* Records from a data source

____________

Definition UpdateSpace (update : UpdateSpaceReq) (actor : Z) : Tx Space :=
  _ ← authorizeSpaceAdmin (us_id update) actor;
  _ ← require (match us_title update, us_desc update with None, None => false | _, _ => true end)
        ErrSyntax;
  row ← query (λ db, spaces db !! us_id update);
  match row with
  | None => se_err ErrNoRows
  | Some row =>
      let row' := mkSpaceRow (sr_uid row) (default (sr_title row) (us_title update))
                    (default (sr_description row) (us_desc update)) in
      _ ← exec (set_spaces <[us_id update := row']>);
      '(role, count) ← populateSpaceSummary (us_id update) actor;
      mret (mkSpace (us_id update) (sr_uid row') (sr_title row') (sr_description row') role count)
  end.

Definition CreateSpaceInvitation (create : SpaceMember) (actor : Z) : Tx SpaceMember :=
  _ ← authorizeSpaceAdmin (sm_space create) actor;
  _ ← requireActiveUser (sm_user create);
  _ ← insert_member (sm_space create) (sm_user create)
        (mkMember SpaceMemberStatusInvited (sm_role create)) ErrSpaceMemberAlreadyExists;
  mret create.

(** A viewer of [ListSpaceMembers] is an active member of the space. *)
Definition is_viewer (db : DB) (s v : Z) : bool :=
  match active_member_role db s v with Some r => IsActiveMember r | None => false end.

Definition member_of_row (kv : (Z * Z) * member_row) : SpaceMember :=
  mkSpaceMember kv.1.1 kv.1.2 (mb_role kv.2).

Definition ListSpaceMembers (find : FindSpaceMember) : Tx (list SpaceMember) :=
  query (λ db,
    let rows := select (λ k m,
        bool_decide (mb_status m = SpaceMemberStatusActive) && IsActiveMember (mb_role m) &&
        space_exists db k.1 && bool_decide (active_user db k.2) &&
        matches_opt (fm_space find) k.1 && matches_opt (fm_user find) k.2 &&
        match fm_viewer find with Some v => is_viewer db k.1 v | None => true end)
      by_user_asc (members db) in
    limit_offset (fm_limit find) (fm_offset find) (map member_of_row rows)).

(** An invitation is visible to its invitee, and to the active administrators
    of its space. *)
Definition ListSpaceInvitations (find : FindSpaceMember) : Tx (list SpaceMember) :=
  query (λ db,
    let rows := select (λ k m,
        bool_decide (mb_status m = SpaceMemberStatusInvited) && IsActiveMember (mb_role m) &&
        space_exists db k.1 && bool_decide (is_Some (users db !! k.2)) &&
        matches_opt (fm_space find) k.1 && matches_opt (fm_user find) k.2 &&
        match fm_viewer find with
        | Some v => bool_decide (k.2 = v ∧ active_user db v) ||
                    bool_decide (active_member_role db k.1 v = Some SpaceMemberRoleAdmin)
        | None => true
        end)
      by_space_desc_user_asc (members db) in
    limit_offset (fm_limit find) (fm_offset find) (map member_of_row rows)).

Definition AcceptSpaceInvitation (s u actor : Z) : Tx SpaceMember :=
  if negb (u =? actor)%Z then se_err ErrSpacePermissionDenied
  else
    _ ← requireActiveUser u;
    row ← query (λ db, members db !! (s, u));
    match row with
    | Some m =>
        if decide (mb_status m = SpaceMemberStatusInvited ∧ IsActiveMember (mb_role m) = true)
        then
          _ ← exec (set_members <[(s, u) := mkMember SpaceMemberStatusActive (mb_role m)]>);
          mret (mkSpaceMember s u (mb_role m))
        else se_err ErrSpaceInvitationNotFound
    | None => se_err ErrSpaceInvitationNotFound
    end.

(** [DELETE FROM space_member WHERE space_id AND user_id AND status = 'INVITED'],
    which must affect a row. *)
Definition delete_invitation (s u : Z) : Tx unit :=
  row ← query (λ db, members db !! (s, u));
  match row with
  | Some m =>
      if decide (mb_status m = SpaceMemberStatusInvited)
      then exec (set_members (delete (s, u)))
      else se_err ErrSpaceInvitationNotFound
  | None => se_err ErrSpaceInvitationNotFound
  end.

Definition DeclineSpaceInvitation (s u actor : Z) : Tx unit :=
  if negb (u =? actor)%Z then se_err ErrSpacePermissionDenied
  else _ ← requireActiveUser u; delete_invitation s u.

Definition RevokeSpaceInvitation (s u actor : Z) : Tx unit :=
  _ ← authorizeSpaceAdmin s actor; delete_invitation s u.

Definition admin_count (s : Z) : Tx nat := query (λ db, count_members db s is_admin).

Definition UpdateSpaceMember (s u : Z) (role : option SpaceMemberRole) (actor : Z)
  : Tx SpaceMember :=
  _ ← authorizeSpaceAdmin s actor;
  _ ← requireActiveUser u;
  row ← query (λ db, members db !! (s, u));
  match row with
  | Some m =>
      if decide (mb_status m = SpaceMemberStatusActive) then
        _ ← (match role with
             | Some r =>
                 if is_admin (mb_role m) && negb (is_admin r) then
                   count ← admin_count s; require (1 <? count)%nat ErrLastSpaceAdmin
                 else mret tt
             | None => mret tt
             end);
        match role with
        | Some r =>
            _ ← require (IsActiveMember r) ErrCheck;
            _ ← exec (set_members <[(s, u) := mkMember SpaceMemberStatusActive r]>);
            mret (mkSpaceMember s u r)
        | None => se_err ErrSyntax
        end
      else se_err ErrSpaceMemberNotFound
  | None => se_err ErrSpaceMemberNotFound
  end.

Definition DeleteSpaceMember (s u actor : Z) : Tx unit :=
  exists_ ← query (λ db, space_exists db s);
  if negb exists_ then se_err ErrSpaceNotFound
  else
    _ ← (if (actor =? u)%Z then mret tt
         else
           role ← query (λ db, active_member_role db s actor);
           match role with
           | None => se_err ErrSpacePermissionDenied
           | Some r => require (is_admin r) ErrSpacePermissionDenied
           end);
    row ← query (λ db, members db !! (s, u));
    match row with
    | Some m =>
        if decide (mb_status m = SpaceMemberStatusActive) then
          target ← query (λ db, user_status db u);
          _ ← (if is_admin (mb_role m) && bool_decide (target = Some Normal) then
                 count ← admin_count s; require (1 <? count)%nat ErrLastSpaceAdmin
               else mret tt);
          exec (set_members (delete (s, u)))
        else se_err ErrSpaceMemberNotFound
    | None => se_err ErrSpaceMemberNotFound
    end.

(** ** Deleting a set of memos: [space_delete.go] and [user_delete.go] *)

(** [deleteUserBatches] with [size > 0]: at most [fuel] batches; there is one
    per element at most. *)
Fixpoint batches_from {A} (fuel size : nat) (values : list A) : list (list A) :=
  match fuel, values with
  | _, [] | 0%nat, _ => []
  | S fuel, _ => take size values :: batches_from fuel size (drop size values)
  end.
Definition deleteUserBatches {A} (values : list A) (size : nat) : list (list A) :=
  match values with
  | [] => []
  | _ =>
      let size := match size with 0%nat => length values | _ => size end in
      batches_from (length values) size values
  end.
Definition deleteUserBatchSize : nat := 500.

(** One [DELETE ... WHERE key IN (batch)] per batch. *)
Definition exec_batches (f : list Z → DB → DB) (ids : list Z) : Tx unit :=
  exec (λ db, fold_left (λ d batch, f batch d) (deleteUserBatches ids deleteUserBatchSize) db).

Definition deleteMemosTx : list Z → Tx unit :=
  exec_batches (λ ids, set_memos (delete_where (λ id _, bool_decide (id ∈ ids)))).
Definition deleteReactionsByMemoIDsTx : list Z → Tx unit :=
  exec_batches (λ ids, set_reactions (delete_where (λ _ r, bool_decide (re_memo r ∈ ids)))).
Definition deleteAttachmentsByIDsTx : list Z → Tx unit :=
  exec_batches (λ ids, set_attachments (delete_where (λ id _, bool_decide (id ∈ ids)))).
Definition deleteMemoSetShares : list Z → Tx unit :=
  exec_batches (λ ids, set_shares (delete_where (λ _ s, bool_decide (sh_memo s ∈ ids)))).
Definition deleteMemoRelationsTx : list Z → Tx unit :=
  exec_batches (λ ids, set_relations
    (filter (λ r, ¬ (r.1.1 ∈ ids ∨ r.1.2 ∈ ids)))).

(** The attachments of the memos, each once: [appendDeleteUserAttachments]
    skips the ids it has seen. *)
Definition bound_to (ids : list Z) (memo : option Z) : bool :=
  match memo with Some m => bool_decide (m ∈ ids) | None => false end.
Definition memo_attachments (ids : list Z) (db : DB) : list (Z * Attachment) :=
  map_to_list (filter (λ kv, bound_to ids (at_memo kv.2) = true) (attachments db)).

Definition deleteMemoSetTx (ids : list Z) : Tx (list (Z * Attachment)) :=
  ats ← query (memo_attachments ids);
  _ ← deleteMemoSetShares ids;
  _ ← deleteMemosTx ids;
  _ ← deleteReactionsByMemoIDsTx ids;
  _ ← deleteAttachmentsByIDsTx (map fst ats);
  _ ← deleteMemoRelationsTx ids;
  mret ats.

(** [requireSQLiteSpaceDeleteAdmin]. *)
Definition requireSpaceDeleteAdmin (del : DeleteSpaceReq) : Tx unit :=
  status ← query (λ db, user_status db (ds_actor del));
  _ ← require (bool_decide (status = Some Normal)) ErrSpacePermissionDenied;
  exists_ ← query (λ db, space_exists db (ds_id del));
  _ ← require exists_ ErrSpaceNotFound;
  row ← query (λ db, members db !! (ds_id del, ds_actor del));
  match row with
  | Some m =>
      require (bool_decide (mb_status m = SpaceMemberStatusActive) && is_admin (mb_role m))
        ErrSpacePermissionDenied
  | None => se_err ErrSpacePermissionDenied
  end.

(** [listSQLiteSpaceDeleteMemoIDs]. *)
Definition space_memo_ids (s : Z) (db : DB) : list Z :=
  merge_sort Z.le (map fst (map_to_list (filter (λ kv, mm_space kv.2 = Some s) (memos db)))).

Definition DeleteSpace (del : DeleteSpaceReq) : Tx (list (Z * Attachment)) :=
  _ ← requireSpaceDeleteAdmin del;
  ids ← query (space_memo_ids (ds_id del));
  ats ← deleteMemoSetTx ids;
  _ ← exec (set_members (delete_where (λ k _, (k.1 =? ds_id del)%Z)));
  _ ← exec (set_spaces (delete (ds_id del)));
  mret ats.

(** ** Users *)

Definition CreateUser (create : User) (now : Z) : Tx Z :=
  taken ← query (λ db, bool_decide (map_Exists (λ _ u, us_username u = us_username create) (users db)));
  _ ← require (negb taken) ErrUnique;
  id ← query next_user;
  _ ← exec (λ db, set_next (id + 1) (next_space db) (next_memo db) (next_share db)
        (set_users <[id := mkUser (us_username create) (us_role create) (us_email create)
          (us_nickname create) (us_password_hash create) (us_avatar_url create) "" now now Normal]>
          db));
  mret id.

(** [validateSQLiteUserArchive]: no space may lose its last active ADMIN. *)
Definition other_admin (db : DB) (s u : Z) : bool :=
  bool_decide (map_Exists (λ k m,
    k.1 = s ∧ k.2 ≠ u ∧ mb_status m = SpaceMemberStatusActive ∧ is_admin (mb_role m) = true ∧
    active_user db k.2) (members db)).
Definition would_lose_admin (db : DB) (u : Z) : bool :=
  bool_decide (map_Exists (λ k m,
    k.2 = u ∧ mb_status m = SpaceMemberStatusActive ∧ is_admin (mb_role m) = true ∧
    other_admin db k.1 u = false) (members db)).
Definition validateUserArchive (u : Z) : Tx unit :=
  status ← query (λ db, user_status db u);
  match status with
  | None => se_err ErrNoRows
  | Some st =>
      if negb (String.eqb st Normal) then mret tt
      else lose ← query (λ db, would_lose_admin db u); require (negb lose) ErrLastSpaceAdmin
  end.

____________

Look above for the line with "if is_admin (mb_role m) && negb" and the line with "Definition DeleteSpaceMember (s", and reproduce exactly those two lines plus every line between, nothing more.

                 if is_admin (mb_role m) && negb (is_admin r) then
                   count ← admin_count s; require (1 <? count)%nat ErrLastSpaceAdmin
                 else mret tt
             | None => mret tt
             end);
        match role with
        | Some r =>
            _ ← require (IsActiveMember r) ErrCheck;
            _ ← exec (set_members <[(s, u) := mkMember SpaceMemberStatusActive r]>);
            mret (mkSpaceMember s u r)
        | None => se_err ErrSyntax
        end
      else se_err ErrSpaceMemberNotFound
  | None => se_err ErrSpaceMemberNotFound
  end.

Definition DeleteSpaceMember (s u actor : Z) : Tx unit :=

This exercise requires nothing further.